Friday, July 21, 2006

So what does it mean when your 5 1/2 year old daughter...(m)

is singing Aviva and Cameron kissing in a tree K I S S I N G. Over and over and over. I am wondering if I should be worried. I asked her what does it mean to be kissing and she showed me, by kissing me on the cheek. Hmmmm...I think daddy better be worried and may never allow her to leave the house till she is 25 LOL!!!!

More information about the NYS regulations for AVERSIVE punishments.......


A new set of "emergency" education regulations have been approved by the Board of Regents concerning the use of corporal punishment, aversives, restraints and time out rooms for children and teens with disabilities in every school and pre-school building in New York State. The new regulations make it acceptable for school districts, BOCES, the NYC DOE's District 75, state-approved private special education schools and the NYS Schools for the Blind (Batavia) and Deaf (Rome) to do things in the name of behavior modification or management which may be physically dangerous for some kids and emotionally traumatic for many others.

There are already at least 23 school districts in NYS currently recommending the use of aversive behavioral interventions for disabled students, and probably many more already using aversive behavioral interventions without documenting what they have been doing to disabled children. These regulations need to be approved again at the Board of Regents meeting scheduled for September 11-12 in Albany. You can read the new regulations online or get them in pdf format from this site. You have an opportunity to respond to these new regulations. See the State's notice on how to provide feedback and deadlines for providing feedback.

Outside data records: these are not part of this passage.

Lemma hoare_Reverse : hoare inv Reverse (fun _ => inv) inv.
Proof.
  unfold Reverse, inv. hpure. hpure. apply hoare_write, shrinking_reverse.
Qed.

Lemma hoare_Copy : hoare inv Copy (fun _ => inv) inv.
Proof.
  unfold Copy, inv. hpure. hpure. hstep hoare_copy.
  eapply hoare_regroup; [apply (hoare_push _ [])|]. occ_solve.
Qed.

Lemma hoare_Duplicate : hoare inv Duplicate (fun _ => inv) inv.
Proof.
  unfold Duplicate, inv. hpure. hpure. hpure. hstep hoare_pop_drop.
  apply hoare_Duplicate_loop.
Qed.

Lemma hoare_DeepRemove : hoare inv DeepRemove (fun _ => inv) inv.
Proof.
  unfold DeepRemove, inv. hpure. hpure. hpure. hstep hoare_pop_drop. hpure.
  eapply hoare_bind.
  - eapply hoare_regroup; [apply (hoare_DeepRemove_save _ [] [])|]. occ_solve.
  - cbv beta. intros tmp. hstep hoare_pop_drop. apply hoare_DeepRemove_restore.
Qed.

Lemma hoare_SplitRow : hoare inv SplitRow (fun _ => inv) inv.
Proof.
  unfold SplitRow, inv. hpure. hpure. hpure. hpure. hstep hoare_pop_drop.
  hpure. hpure. hpure. hstep hoare_pop_drop. hstep hoare_alloc as r.
  eapply hoare_bind.
  - eapply hoare_regroup; [apply (hoare_SplitRow_loop _ _ _ _ _ [] [r])|]. occ_solve.
  - cbv beta. intros bs.
    eapply hoare_regroup; [apply (hoare_push _ [])|]. occ_solve.
Qed.

Lemma hoare_ConcatRow : hoare inv ConcatRow (fun _ => inv) inv.
Proof.
  unfold ConcatRow, inv. hpure. hpure. hpure. hstep hoare_pop_drop.
  hpure. hpure. hpure. hstep hoare_pop_drop. hpure. hstep hoare_alloc.
  eapply hoare_regroup; [apply (hoare_push _ [])|]. occ_solve.
Qed.

Lemma hoare_Pop : hoare inv Pop (fun _ => inv) inv.
Proof. apply hoare_pop_drop. Qed.

Lemma preserves_hoare m : hoare inv m (fun _ => inv) inv -> preserves m.
Proof. intros H ev Hev. specialize (H ev Hev). now destruct (m ev). Qed.
(** X2. On a well-formed detector in the pull-based strategy, over any run of
    calls of [detect()]: a call whose lookup failed raises [AttributeError],
    and a call whose lookup returned a position returns a boolean; no other
    exception comes out of the detector. *)
Theorem detect_raises_only_on_failed_lookup ks : forall self h,
  wf self h -> _check_ground_method self = bound_tf_2_method ->
  Forall2 (fun k r => match _tf_lookup_position (tf k) with
                      | None => r = Raise AttributeError
                      | Some _ => exists b, r = Ok b
                      end)
          ks (detect_all self h ks).1.1.
Proof.
  induction ks as [|k ks IH]; intros self h Hwf Hm; [constructor|].
  cbn [detect_all].
  destruct (detect_cases self k h Hwf) as (r & self1 & h1 & Hdet & Hcase).
  rewrite Hdet.
  assert (H1 : wf self1 h1 /\ _check_ground_method self1 = bound_tf_2_method).
  { destruct Hcase as [[-> ->] | [p Hstep]]; [auto|].
    split; [eapply step_wf; eassumption|].
    rewrite (proj1 (step_methods _ _ _ _ _ _ _ Hstep)). exact Hm. }
  destruct H1 as [Hwf1 Hm1]. specialize (IH self1 h1 Hwf1 Hm1).
  destruct (detect_all self1 h1 ks) as [[rs self'] h']. cbn [fst] in *.
  constructor; [|exact IH].
  unfold detect, _tf_2_method in Hdet. rewrite Hm in Hdet.
  destruct (_tf_lookup_position (tf k)) as [p|].
  - destruct (check_condition_step self p (clock k) h Hwf) as (r' & self'' & h'' & Heq & Hstep).
    rewrite Heq in Hdet. injection Hdet as <- _ _. eapply step_ok, Hstep.
  - rewrite check_condition_None in Hdet. congruence.
Qed.

Lemma detect_raises_only_on_failed_lookup_witness :
  let ks := [sample 0 0 0 0; {| tf := LookupException; clock := 1 |}; sample 0 0 (-1) 2] in
  wf __init__ [] /\ _check_ground_method __init__ = bound_tf_2_method
  /\ Forall2 (fun k r => match _tf_lookup_position (tf k) with
                         | None => r = Raise AttributeError
                         | Some _ => exists b, r = Ok b
                         end)
             ks (detect_all __init__ [] ks).1.1.
Proof.
  intros ks. split; [apply wf_init|]. split; [reflexivity|].
  exact (detect_raises_only_on_failed_lookup ks __init__ [] (wf_init []) eq_refl).
Defined.

(** X3. No call of [detect()] writes the latch, the two method attributes,
    or the capacity and the method of the window: over any run they are what
    they were. In the pull-based strategy [_ground_detected] therefore stays
    false from [reset()] on. *)
Theorem detect_never_sets_latch ks : forall self h,
  wf self h ->
  let self' := (detect_all self h ks).1.2 in
  _ground_detected self' = _ground_detected self
  /\ _check_ground_method self' = _check_ground_method self
  /\ _query_ground_position_method self' = _query_ground_position_method self
  /\ SlidingWindow._size (_trending_velocity self') = SlidingWindow._size (_trending_velocity self)
  /\ SlidingWindow._method (_trending_velocity self')
     = SlidingWindow._method (_trending_velocity self).
Proof.
  induction ks as [|k ks IH]; intros self h Hwf; [cbn; auto|].
  cbn [detect_all].
  destruct (detect_cases self k h Hwf) as (r & self1 & h1 & -> & Hcase).
  assert (Hwf1 : wf self1 h1).
  { destruct Hcase as [[-> ->] | [p Hstep]]; [exact Hwf | eapply step_wf; eassumption]. }
  specialize (IH self1 h1 Hwf1). cbv zeta in IH.
  destruct (detect_all self1 h1 ks) as [[rs self'] h']. cbn [fst snd] in *.
  destruct Hcase as [[-> ->] | [p Hstep]]; [exact IH|].
  destruct (step_latch _ _ _ _ _ _ _ Hstep) as (H1 & H2 & H3).
  destruct (step_methods _ _ _ _ _ _ _ Hstep) as (H4 & H5).
  destruct IH as (I1 & I2 & I3 & I4 & I5). repeat split; congruence.
Qed.

Lemma detect_never_sets_latch_witness :
  let self' := (detect_all __init__ [] sideways_then_down).1.2 in
  wf __init__ []
  /\ _ground_detected self' = _ground_detected __init__
  /\ _check_ground_method self' = _check_ground_method __init__
  /\ _query_ground_position_method self' = _query_ground_position_method __init__
  /\ SlidingWindow._size (_trending_velocity self')
     = SlidingWindow._size (_trending_velocity __init__)
  /\ SlidingWindow._method (_trending_velocity self')
     = SlidingWindow._method (_trending_velocity __init__).
Proof.
  split; [apply wf_init|].
  exact (detect_never_sets_latch sideways_then_down __init__ [] (wf_init [])).
Defined.

(** X4. Over any run of calls of [detect()] from [reset()]: the skip counter
    stays between 0 and [SKIP_SAMPLES_COUNT + 1]; the reference velocity is
    set exactly when the counter has passed [SKIP_SAMPLES_COUNT]; the window
    never holds more than five velocities, and it is full as soon as the
    counter is at least one, so whenever the reference velocity is set. *)
Theorem skip_counter_reference_and_window_agree self h ks :
  let self' := (detect_all (reset self) h ks).1.2 in
  0 <= _samples_skipped self' <= SKIP_SAMPLES_COUNT + 1
  /\ (_reference_velocity self' = None <-> _samples_skipped self' <= SKIP_SAMPLES_COUNT)
  /\ (1 <= _samples_skipped self' -> SlidingWindow.valid (_trending_velocity self') = true)
  /\ (is_Some (_reference_velocity self') ->
        SlidingWindow.valid (_trending_velocity self') = true)
  /\ (length (SlidingWindow._que (_trending_velocity self')) <= 5)%nat.
Proof.
  intros self'.
  pose proof (detect_all_counter_invariant ks (reset self) h (wf_reset self h)
                (counter_invariant_reset self)) as (Hsk & Href & Hvalid & Hlen).
  fold self' in Hsk, Href, Hvalid, Hlen.
  repeat split; try tauto; try lia.
  intros [ref Hsome]. apply Hvalid.
  destruct (Z.le_gt_cases (_samples_skipped self') SKIP_SAMPLES_COUNT) as [Hle|Hgt].
  - apply Href in Hle. congruence.
  - unfold SKIP_SAMPLES_COUNT in Hgt. lia.
Qed.
(** * The control-group freezer (kernel/cgroup_freezer.c)

    A shallow embedding of the freezer subsystem: the three-valued state of
    a group, the scan that decides convergence, the freeze and thaw passes,
    the state register (read / write), and the attach and fork hooks.

    The per-task primitives of <linux/freezer.h> and the cgroup core are
    not part of the file; they appear here as an interface ([FreezerOps])
    over which every definition and theorem is generic.  Calls that leave
    the file (locks, iterators, task primitives) and every write to
    [freezer->state] are recorded, in program order, in a list of events
    returned next to the result. *)

From Stdlib Require Import ZArith List String Ascii Bool Lia Permutation.
Import ListNotations.
Local Open Scope Z_scope.

(** ** Data model *)

(** [enum freezer_state]. *)
Inductive freezer_state : Type :=
| STATE_RUNNING
| STATE_FREEZING
| STATE_FROZEN.

Definition freezer_state_eqb (a b : freezer_state) : bool :=
  match a, b with
  | STATE_RUNNING, STATE_RUNNING => true
  | STATE_FREEZING, STATE_FREEZING => true
  | STATE_FROZEN, STATE_FROZEN => true
  | _, _ => false
  end.

(** [freezer_state_strs[]], indexed by the enum. *)
Definition freezer_state_strs (s : freezer_state) : string :=
  match s with
  | STATE_RUNNING => "RUNNING"
  | STATE_FREEZING => "FREEZING"
  | STATE_FROZEN => "FROZEN"
  end%string.

(** Modelled from the spec: the errno values behind the spec's [Busy],
    I/O-kind and [NoSuchGroup] errors; <linux/errno.h> is not among the
    sources.  The values are those of asm-generic/errno-base.h. *)
Definition EIO : Z := 5.
Definition EBUSY : Z := 16.
Definition ENODEV : Z := 19.

(** [unsigned int] arithmetic: the counters of the scans wrap at 2^32. *)
Definition UINT_MAX : Z := 2 ^ 32 - 1.
Definition u32 (z : Z) : Z := z mod 2 ^ 32.

(** [strcmp] of the C library (lib/string.c, not among the sources): the
    difference of the first pair of bytes that differ, the comparison
    stopping at the first NUL of either argument.  A string here stands for
    the bytes of a buffer whose terminating NUL is implicit. *)
Definition byte_of (c : ascii) : Z := Z.of_N (N_of_ascii c).

Fixpoint strcmp (cs ct : string) : Z :=
  match cs, ct with
  | EmptyString, EmptyString => 0
  | EmptyString, String c _ => 0 - byte_of c
  | String c _, EmptyString => byte_of c
  | String c1 s1, String c2 s2 =>
      if byte_of c1 =? byte_of c2
      then (if byte_of c1 =? 0 then 0 else strcmp s1 s2)
      else byte_of c1 - byte_of c2
  end.

(** The C string held by a buffer: its bytes up to the first NUL. *)
Fixpoint c_str (s : string) : string :=
  match s with
  | EmptyString => EmptyString
  | String c r => if byte_of c =? 0 then EmptyString else String c (c_str r)
  end.

(** ** The interface to the task freezer

    [frozen], [freezing], [task_is_stopped_or_traced] and
    [freezer_should_skip] read a task; [freeze_task], [__thaw_process] and
    [wake_up_process] also change it, so they return the task as they
    leave it. *)
Class FreezerOps (task_struct : Type) : Type := {
  frozen : task_struct -> bool;
  freezing : task_struct -> bool;
  task_is_stopped_or_traced : task_struct -> bool;
  freezer_should_skip : task_struct -> bool;
  freeze_task : task_struct -> bool -> bool * task_struct;
  __thaw_process : task_struct -> Z * task_struct;
  wake_up_process : task_struct -> task_struct
}.

Section Freezer.

Context {task_struct : Type} `{FreezerOps task_struct}.

(** What the code does outside its own data, in program order. *)
Inductive event : Type :=
| EvTaskLock (task : task_struct)
| EvTaskUnlock (task : task_struct)
| EvSpinLockIrq
| EvSpinUnlockIrq
| EvCgroupLock
| EvCgroupUnlock
| EvIterStart
| EvIterEnd
| EvSetState (s : freezer_state)
| EvFreezeTask (task : task_struct) (sig_only : bool)
| EvThawProcess (task : task_struct)
| EvWakeUpProcess (task : task_struct).

(** A group as the freezer sees it: [freezer->state], the tasks the cgroup
    iterator enumerates, and whether the cgroup has been removed. *)
Record cgroup_sys : Type := mkSys {
  state : freezer_state;
  tasks : list task_struct;
  removed : bool
}.

Definition with_state (s : freezer_state) (st : cgroup_sys) : cgroup_sys :=
  mkSys s (tasks st) (removed st).

Definition with_tasks (ts : list task_struct) (st : cgroup_sys) : cgroup_sys :=
  mkSys (state st) ts (removed st).

(** State passing with an event log. *)
Definition M (A : Type) : Type := cgroup_sys -> A * cgroup_sys * list event.

Definition ret {A} (a : A) : M A := fun st => (a, st, []).

Definition bind {A B} (m : M A) (k : A -> M B) : M B :=
  fun st =>
    let '(a, st1, e1) := m st in
    let '(b, st2, e2) := k a st1 in
    (b, st2, e1 ++ e2).

Notation "x <- c1 ;; c2" := (bind c1 (fun x => c2))
  (at level 61, c1 at next level, right associativity).
Notation "c1 ;; c2" := (bind c1 (fun _ => c2))
  (at level 61, right associativity).

Definition emit (e : event) : M unit := fun st => (tt, st, [e]).

Definition get_state : M freezer_state := fun st => (state st, st, []).

(** [freezer->state = s;] *)
Definition set_state (s : freezer_state) : M unit :=
  fun st => (tt, with_state s st, [EvSetState s]).

(** [cgroup_iter_start] ... [while ((task = cgroup_iter_next(...)))]: the
    body runs once per task of the group, in the iterator's order, on the
    task and the loop's local variables. *)
Fixpoint iter_tasks {A} (body : task_struct -> A -> task_struct * A * list event)
    (ts : list task_struct) (a : A) : list task_struct * A * list event :=
  match ts with
  | [] => ([], a, [])
  | task :: rest =>
      let '(task', a1, e1) := body task a in
      let '(rest', a2, e2) := iter_tasks body rest a1 in
      (task' :: rest', a2, e1 ++ e2)
  end.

As background on the new regulations: the NYS Education Department (NYSED) originally proposed regulations that would have simply barred the use of electric skin shock and other aversive behavioral interventions, such as those used by the Judge Rotenberg Center (JRC) school in Massachusetts. JRC routinely uses painful electric skin shocks and restraints on children to change their behavior. The majority of students at JRC are from NYS, and the majority of those are from New York City schools. Some of these children are diagnosed with Attention Deficit Hyperactivity Disorder, autism, Bipolar Disorder, Tourette's Syndrome, and Obsessive-Compulsive Disorder. Many of them are classified under the IDEA classification "Emotionally Disturbed." JRC is a strictly behaviorism-based school, which means that they do not consider the biological or neurological basis of behavior and only focus on consequences. Children who are determined to "need" aversive controls wear shock devices so that JRC staff can deliver shocks by pushing a remote switch. You can read what NYSED observers found when they made an unannounced site visit to JRC in May of this year. JRC has parents who truly believe that their children need and are benefiting from JRC's approach. When NYSED tried to bar the use of these procedures, the parents and JRC began lobbying to overturn the recommendations. Instead of realizing that you don't open Pandora's box for millions of kids to meet the needs of a few kids, NYSED amended its proposed regulations and then amended them again. Ultimately, instead of barring electric shock and other really noxious or aversive techniques, the final regulations now make it possible to do these things to disabled kids in all NYS schools but without the protections that are essential to protect the health and safety and rights of impaired children. As per the new approved regulations: Corporal punishment is barred -- except that a teacher can use restraint and physical force on a child to protect the school's property or to remove the child or stop the child from interfering with a school function - even if the property is a 3-cent crayon and even if what the child is doing is a symptom of their disability (e.g., perseveratively asking questions or repeatedly tapping the crayon on the desk).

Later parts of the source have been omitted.